The recurring subscription on May 3, 2004 of a Visa credit card contract, ‘revolving’ modality, with the entity Barclays Bank and with a remunerative interest of 23.9% TAE. The financial entity assigned its credit to Estrella Receible and later sued the cardholder claiming the amount owed. The Court of First Instance number 3 of Huelva dismissed the claim and declared the usurious nature of the agreed interest because it was “significantly higher” than the average interest on consumer loans.
Subsequently, the Provincial Court of Huelva upheld the appeal in part. Thus, it rejected the suitability of the average rates of consumer loans to make the comparison as it is a credit card, and believed that the usual interest in this type of contract in 2012 was 20.90% or higher.
However, the remunerative interest was not expected to be usurious because it was not notoriously higher than that normally agreed and discounted some amounts for commissions for claims of unpaid installments. Against this decision, the defendant filed an appeal, which has now been dismissed by the Supreme Court.
The High Court reiterates that the index that must be taken into consideration to determine if the agreed interest is higher than normal is the equivalent annual rate (TAE) must be compared with the average interest applicable at the time of contracting to the corresponding category. to the disputed operation. For contracts signed after the Bank of Spain statistical bulletin broke down the type of revolving credit since June 2010, the comparison parameter is the average interest rate published at each time.
The published interest is slightly lower than the APR
The Chamber warns that the interest rate analyzed by the Bank of Spain in the statistical bulletin is the TEDR (restricted definition effective rate) which is equivalent to the APR without commissions. For this reason, the Supreme Court indicates that the published interest is slightly lower than the APR and can be supplemented with the commissions generally applied by financial institutions. For the court, this difference between the TEDR and the TAE is not very decisive to assess usury because it is required that the agreed interest is certainly higher than the normal market rate, that is, it is not enough that it is merely higher.
In this case, the focus is on determining what the normal market interest rate was for revolving in 2004, a time when there were no detailed statistics from the Bank of Spain. The Supreme Court points out that, to identify this normal interest, as a general rule, the specific information closest in time must be used, which is that broken down by the Bank of Spain in 2010.
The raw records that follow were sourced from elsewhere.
(** * Scenario generation of the global-warming dashboard (app.py)

    A shallow embedding of [generate_scenario] (app.py, lines 77-87) and of
    the pandas operations it performs on its data frame, with the
    properties of the scenario transform proved about that embedding.

    - cells are IEEE binary64 numbers, as pandas stores a float column;
    - data frames live in a heap of objects and are passed by reference,
      so that [df.copy()] and the in-place [+=] are what the code does;
    - Python exceptions are an explicit outcome of every operation;
    - the regression (scikit-learn's [LinearRegression]) is an interface:
      the function is verified for every implementation of it. *)

From Stdlib Require Import ZArith QArith Floats.SpecFloat.
From stdpp Require Import base list strings.

Local Open Scope Z_scope.
Local Open Scope string_scope.
Local Open Scope list_scope.

(** ** Binary64 arithmetic *)

Module F64.

Definition prec : Z := 53.
Definition emax : Z := 1024.

Definition float : Type := spec_float.

Definition add (x y : float) : float := SFadd prec emax x y.
Definition sub (x y : float) : float := SFsub prec emax x y.
Definition mul (x y : float) : float := SFmul prec emax x y.
Definition div (x y : float) : float := SFdiv prec emax x y.

(** Conversion of an integer, rounding to nearest even: [float(z)]. *)
Definition of_Z (z : Z) : float := binary_normalize prec emax z 0 false.

Definition zero : float := S754_zero false.

(** IEEE comparison [==]: the two zeros are equal, NaN equals nothing. *)
Definition eqb (x y : float) : bool := SFeqb x y.

Definition is_nan (x : float) : bool :=
  match x with S754_nan => true | _ => false end.

Definition is_finite (x : float) : bool :=
  match x with
  | S754_zero _ | S754_finite _ _ _ => true
  | S754_infinity _ | S754_nan => false
  end.

Definition is_zero (x : float) : bool :=
  match x with S754_zero _ => true | _ => false end.
(** * socketcan_interface: CAN headers, frames and their textual codec

    A shallow embedding of [socketcan_interface/interface.hpp] (the
    [Header] and [Frame] value types) and of [socketcan_interface/src/string.cpp]
    (the hexadecimal codec, the [ID#DATA] frame notation and the filter
    grammar), together with the properties of these functions.

    Conventions.
    - [unsigned int] and [uint32_t] are integers [Z] in [[0, 2^32)]; every
      operation that can leave that range is followed by [uint32].
    - [char], [unsigned char] and [uint8_t] are [ascii] (eight bits); [ord]
      and [chr] convert from and to [Z], [chr] wrapping modulo 256.
    - [std::string] is [list ascii]; [s[i]] is [char_at], [s[i] = c] is
      stdpp's [<[i:=c]>], [s.resize(n)] is stdpp's [resize] with fill NUL.
    - An out-parameter becomes an extra component of the result. *)

From Stdlib Require Import ZArith Ascii String List Bool Lia.
From stdpp Require Import base list.
Import ListNotations.

Local Open Scope Z_scope.

(** ** Characters and strings *)

Definition ord (c : ascii) : Z := Z.of_N (N_of_ascii c).
Definition chr (z : Z) : ascii := ascii_of_N (Z.to_N (z mod 256)).

Definition NUL : ascii := chr 0.

Abbreviation std_string := (list ascii).

(** A string literal as a [std::string]. *)
Definition str (s : String.string) : std_string := list_ascii_of_string s.

(** [s[i]]; reading at or beyond [s.size()] yields NUL (the source never
    reads beyond the size). *)
Definition char_at (s : std_string) (i : nat) : ascii := nth i s NUL.

Definition uint32 (z : Z) : Z := z mod 2 ^ 32.
Definition uint8 (z : Z) : Z := z mod 2 ^ 8.

Definition UINT_MAX : Z := 2 ^ 32 - 1.

(** ** interface.hpp: Header *)

Definition ID_MASK : Z := uint32 (Z.shiftl 1 29 - 1).
Definition ERROR_MASK : Z := uint32 (Z.shiftl 1 29).
Definition RTR_MASK : Z := uint32 (Z.shiftl 1 30).
Definition EXTENDED_MASK : Z := uint32 (Z.shiftl 1 31).

(** The four bit-fields [id : 29], [is_error : 1], [is_rtr : 1],
    [is_extended : 1]. *)
Record Header : Type := HeaderBits {
  id : Z;
  is_error : bool;
  is_rtr : bool;
  is_extended : bool
}.

(** The range of the 29-bit field [id]. *)
Definition id_in_field (h : Header) : Prop := 0 <= id h < 2 ^ 29.

(** [Header(unsigned int i, bool extended, bool rtr, bool error)]: the
    member initialiser [id(i)] stores [i] into a 29-bit field, which keeps
    the low 29 bits. *)
Definition mkHeader (i : Z) (extended rtr error : bool) : Header :=
  {| id := i mod 2 ^ 29;
     is_error := if error then true else false;
     is_rtr := if rtr then true else false;
     is_extended := if extended then true else false |}.

Definition isValid (h : Header) : bool :=
  id h <? (if is_extended h then Z.shiftl 1 29 else Z.shiftl 1 11).

Definition fullid (h : Header) : Z :=
  Z.lor (Z.lor (Z.lor (id h)
                      (if is_error h then ERROR_MASK else 0))
               (if is_rtr h then RTR_MASK else 0))
        (if is_extended h then EXTENDED_MASK else 0).

Definition key (h : Header) : Z :=
  if is_error h then ERROR_MASK else fullid h.

Definition MsgHeader (i : Z) (rtr : bool) : Header := mkHeader i false rtr false.
Definition ExtendedHeader (i : Z) (rtr : bool) : Header := mkHeader i true rtr false.
Definition ErrorHeader (i : Z) : Header := mkHeader i false false true.

(** ** interface.hpp: Frame *)

(** [data] is a [std::array<unsigned char, 8>] that no constructor
    initialises: a cell is [None] until it is written. *)
Record Frame : Type := FrameFields {
  header : Header;
  data : list (option ascii);
  dlc : Z
}.

(** [Frame(const Header & h, unsigned char l = 0)]. *)
Definition mkFrame (h : Header) (l : Z) : Frame :=
  {| header := h; data := replicate 8 None; dlc := uint8 l |}.

Definition Frame_isValid (f : Frame) : bool :=
  (dlc f <=? 8) && isValid (header f).

(** ** string.cpp: hexadecimal codec *)

(** [bool hex2dec(uint8_t & d, const char & h)]: [Some d] when it returns
    true with [d] set, [None] when it returns false. *)
Definition hex2dec (h : ascii) : option Z :=
  if (ord "0" <=? ord h) && (ord h <=? ord "9") then
    Some (uint8 (ord h - ord "0"))
  else if (ord "a" <=? ord h) && (ord h <=? ord "f") then
    Some (uint8 (ord h - ord "a" + 10))
  else if (ord "A" <=? ord h) && (ord h <=? ord "F") then
    Some (uint8 (ord h - ord "A" + 10))
  else None.

(** The loop of [hex2buffer]: [n] iterations are left, [i] is the index.
    The result is the returned flag and the contents of [out]. *)
Fixpoint hex2buffer_loop (n i : nat) (inp out : std_string)
  : bool * std_string :=
  match n with
  | O => (true, out)
  | S n' =>
    match hex2dec (char_at inp (2 * i)), hex2dec (char_at inp (2 * i + 1)) with
    | Some hi, Some lo =>
      hex2buffer_loop n' (S i) inp
        (<[i := chr (Z.lor (Z.shiftl hi 4) lo)]> out)
    | _, _ => (false, out)
    end
  end.

(** [bool hex2buffer(std::string & out, const std::string & in_raw, bool pad)]. *)
Definition hex2buffer (out in_raw : std_string) (pad : bool)
  : bool * std_string :=
  let padded :=
    if negb (Nat.eqb (length in_raw mod 2) 0) then
      if pad then Some (str "0" ++ in_raw) else None
    else Some in_raw in
  match padded with
  | None => (false, out)
  | Some inp =>
    let out1 := resize (Nat.shiftr (length inp) 1) NUL out in
    hex2buffer_loop (length out1) 0 inp out1
  end.

(** [bool dec2hex(char & h, const uint8_t & d, bool lc)]: the returned flag
    and the character left in [h]. *)
Definition dec2hex (d : Z) (lc : bool) : bool * ascii :=
  if d <? 10 then (true, chr (ord "0" + d))
  else if (d <? 16) && lc then (true, chr (ord "a" + (d - 10)))
  else if (d <? 16) && negb lc then (true, chr (ord "A" + (d - 10)))
  else (false, "?"%char).

(** [std::string byte2hex(const uint8_t & d, bool pad, bool lc)]; the flags
    returned by [dec2hex] are ignored, as in the source. *)
Definition byte2hex (d : Z) (pad lc : bool) : std_string :=
  let hi := uint8 (Z.shiftr d 4) in
  let s := if negb (hi =? 0) || pad then [snd (dec2hex hi lc)] else [] in
  s ++ [snd (dec2hex (Z.land d 15) lc)].

(** The loop of [buffer2hex] over the bytes still to encode; [s] is the
    text produced so far. *)
Fixpoint buffer2hex_loop (inp : std_string) (lc : bool) (s : std_string)
  : std_string :=
  match inp with
  | [] => s
  | c :: rest =>
    let b := byte2hex (ord c) true lc in
    match b with
    | [] => b
    | _ => buffer2hex_loop rest lc (s ++ b)
    end
  end.

Definition buffer2hex (inp : std_string) (lc : bool) : std_string :=
  buffer2hex_loop inp lc [].

(** ** The stream operations used by string.cpp

    [tostring] and [tohex] go through a [std::stringstream].  The two
    operations they use are modelled after libstdc++ in the classic locale:
    insertion of an unsigned value with [std::hex], an optional fill
    character and width; and extraction of an [unsigned int] with
    [std::hex]. *)

Definition hex_lit (uppercase : bool) (d : Z) : ascii :=
  nth (Z.to_nat d)
      (str (if uppercase then "0123456789ABCDEF" else "0123456789abcdef")) NUL.

(** The digit loop of the insertion,
    [do { *--buf = lit[v & 0xf]; v >>= 4; } while (v != 0);].  [fuel] bounds
    the iterations after the first one. *)
Fixpoint int_to_char (fuel : nat) (uppercase : bool) (v : Z) (buf : std_string)
  : std_string :=
  let buf' := hex_lit uppercase (Z.land v 15) :: buf in
  let v' := Z.shiftr v 4 in
  match fuel with
  | O => buf'
  | S fuel' => if v' =? 0 then buf' else int_to_char fuel' uppercase v' buf'
  end.

(** [buf << std::hex << (no)uppercase << setfill(fill) << setw(width) << v]
    for a 32-bit [v]: the digits, right-adjusted in the field. *)
Definition put_hex (uppercase : bool) (fill : ascii) (width : nat) (v : Z)
  : std_string :=
  let digits := int_to_char 7 uppercase v [] in
  replicate (width - length digits) fill ++ digits.

Definition isspace (c : ascii) : bool :=
  (ord c =? 32) || ((9 <=? ord c) && (ord c <=? 13)).

Fixpoint skipws (s : std_string) : std_string :=
  match s with
  | c :: rest => if isspace c then skipws rest else s
  | [] => []
  end.

(** The value of a character as a hexadecimal digit, if it is one. *)
Definition M_find (c : ascii) : option Z :=
  if (ord "0" <=? ord c) && (ord c <=? ord "9") then Some (ord c - ord "0")
  else if (ord "a" <=? ord c) && (ord c <=? ord "f") then
    Some (10 + (ord c - ord "a"))
  else if (ord "A" <=? ord c) && (ord c <=? ord "F") then
    Some (10 + (ord c - ord "A"))
  else None.

(** The accumulation loop of the extraction: it stops at the first
    character that is not a digit, and once the value no longer fits it
    only records the overflow. *)
Fixpoint M_extract_digits (s : std_string) (result : Z) (overflow : bool)
  (sep_pos : nat) : Z * bool * nat :=
  match s with
  | [] => (result, overflow, sep_pos)
  | c :: rest =>
    match M_find c with
    | None => (result, overflow, sep_pos)
    | Some digit =>
      if result >? UINT_MAX / 16 then
        M_extract_digits rest result true sep_pos
      else
        let result' := uint32 (result * 16) in
        let overflow' := overflow || (result' >? UINT_MAX - digit) in
        M_extract_digits rest (uint32 (result' + digit)) overflow' (S sep_pos)
    end
  end.

(** [stream >> h] with [std::hex], [h] holding [h0] before: leading white
    space is skipped; at the end of the input [h] is left alone; otherwise
    an optional sign, an optional [0x] or [0X] and the digits are read.
    Without any digit the value is 0, on overflow it is [UINT_MAX], and a
    minus sign negates modulo 2^32. *)
Definition get_hex (h0 : Z) (s : std_string) : Z :=
  match skipws s with
  | [] => h0
  | c :: rest =>
    let negative := Ascii.eqb c "-" in
    let s1 := if negative || Ascii.eqb c "+" then rest else c :: rest in
    let '(found_zero, sep0, s2) :=
      match s1 with
      | z :: r1 =>
        if Ascii.eqb z "0" then
          match r1 with
          | x :: r2 =>
            if Ascii.eqb x "x" || Ascii.eqb x "X" then (false, O, r2)
            else (true, 1%nat, r1)
          | [] => (true, 1%nat, r1)
          end
        else (false, O, s1)
      | [] => (false, O, s1)
      end in
    let '(result, overflow, sep_pos) := M_extract_digits s2 0 false sep0 in
    if Nat.eqb sep_pos 0 && negb found_zero then 0
    else if overflow then UINT_MAX
    else if negative then uint32 (- result) else result
  end.

(** [s.find(c)] and [s.find_first_of(chars)]: [None] is [npos]. *)
Fixpoint str_find (c : ascii) (s : std_string) : option nat :=
  match s with
  | [] => None
  | x :: rest => if Ascii.eqb x c then Some O else S <$> str_find c rest
  end.

Fixpoint find_first_of (chars s : std_string) : option nat :=
  match s with
  | [] => None
  | x :: rest =>
    if existsb (Ascii.eqb x) chars then Some O
    else S <$> find_first_of chars rest
  end.

(** [s.substr(pos, n)] for [pos <= s.size()]; [n = None] is [npos]. *)
Definition substr (s : std_string) (pos : nat) (n : option nat) : std_string :=
  match n with
  | Some n => take n (drop pos s)
  | None => drop pos s
  end.

(** ** string.cpp: headers and frames as text *)

(** [std::string tostring(const Header & h, bool lc)]. *)
Definition tostring (h : Header) (lc : bool) : std_string :=
  let uppercase := negb lc in
  let v := Z.land (fullid h) (uint32 (Z.lnot EXTENDED_MASK)) in
  if is_extended h then put_hex uppercase "0" 8 v
  else put_hex uppercase " " 0 v.

(** [uint32_t tohex(const std::string & s)]. *)
Definition tohex (s : std_string) : Z := get_hex 0 s.

(** Conversion of an [unsigned int] to [bool]. *)
Definition to_bool (z : Z) : bool := negb (z =? 0).

(** [Header toheader(const std::string & s)]. *)
Definition toheader (s : std_string) : Header :=
  let h := tohex s in
  let id := Z.land h ID_MASK in
  mkHeader id
    (to_bool (Z.land h EXTENDED_MASK)
     || (Nat.eqb (length s) 8 && (id >=? Z.shiftl 1 11)))
    (to_bool (Z.land h RTR_MASK))
    (to_bool (Z.land h ERROR_MASK)).

(** The copy loop of [toframe], [frame.data[i] = buffer[i]]. *)
Fixpoint copy_data (n i : nat) (buffer : std_string) (d : list (option ascii))
  : list (option ascii) :=
  match n with
  | O => d
  | S n' => copy_data n' (S i) buffer (<[i := Some (char_at buffer i)]> d)
  end.

(** [Frame toframe(const std::string & s)]. *)
Definition toframe (s : std_string) : Frame :=
  match str_find "#" s with
  | None => mkFrame (MsgHeader 0xfff false) 0
  | Some sep =>
    let header := toheader (substr s 0 (Some sep)) in
    let frame := mkFrame header 0 in
    if isValid header then
      match hex2buffer [] (substr s (sep + 1) None) false with
      | (true, buffer) =>
        if (8 <? length buffer)%nat then mkFrame (MsgHeader 0xfff false) 0
        else
          {| header := header;
             data := copy_data (length buffer) 0 buffer (data frame);
             dlc := uint8 (Z.of_nat (length buffer)) |}
      | (false, _) => frame
      end
    else frame
  end.

(** The loop of [tostring] for frames, [s[i] = f.data[i]]: [n] iterations
    are left, [i] is the index.  [None] when the loop reads a cell of
    [data] that was never written, or a cell outside the array: the text
    is then not determined by the frame. *)
Fixpoint read_data (n i : nat) (d : list (option ascii)) (s : std_string)
  : option std_string :=
  match n with
  | O => Some s
  | S n' =>
    match d !! i with
    | Some (Some c) => read_data n' (S i) d (<[i := c]> s)
    | _ => None
    end
  end.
“In general, for the prosecution of these cases of credit cards contracted in the first decade of this century, the specific information closest in time must be used. This is the one that was offered in 2010. According to the statistical bulletin ( of the Bank of Spain), the average TEDR rate that year was 19.32%, so we can start as a guide from the 2010 index (19.32%), with the appropriate destruction to adapt it to the APR”, explains the court.
On the other hand, it also studies the legal criterion on the acceptable upper margin in order not to incur usury in the face of predictability requirements in a context of mass litigation. In this sense, the court has established that in revolving -whose average interest has so far been above 15%-, the interest is “significantly higher” if the difference between the average market rate and the agreement exceeds six percentage points.
In the specific case studied by the court, the average rate at the time of contracting was “slightly higher” than 20% and the agreed interest (23.9% APR) does not exceed six points, so the Supreme Court does not consider the interest ” clearly superior” or usurious and, consequently, dismisses the appeal.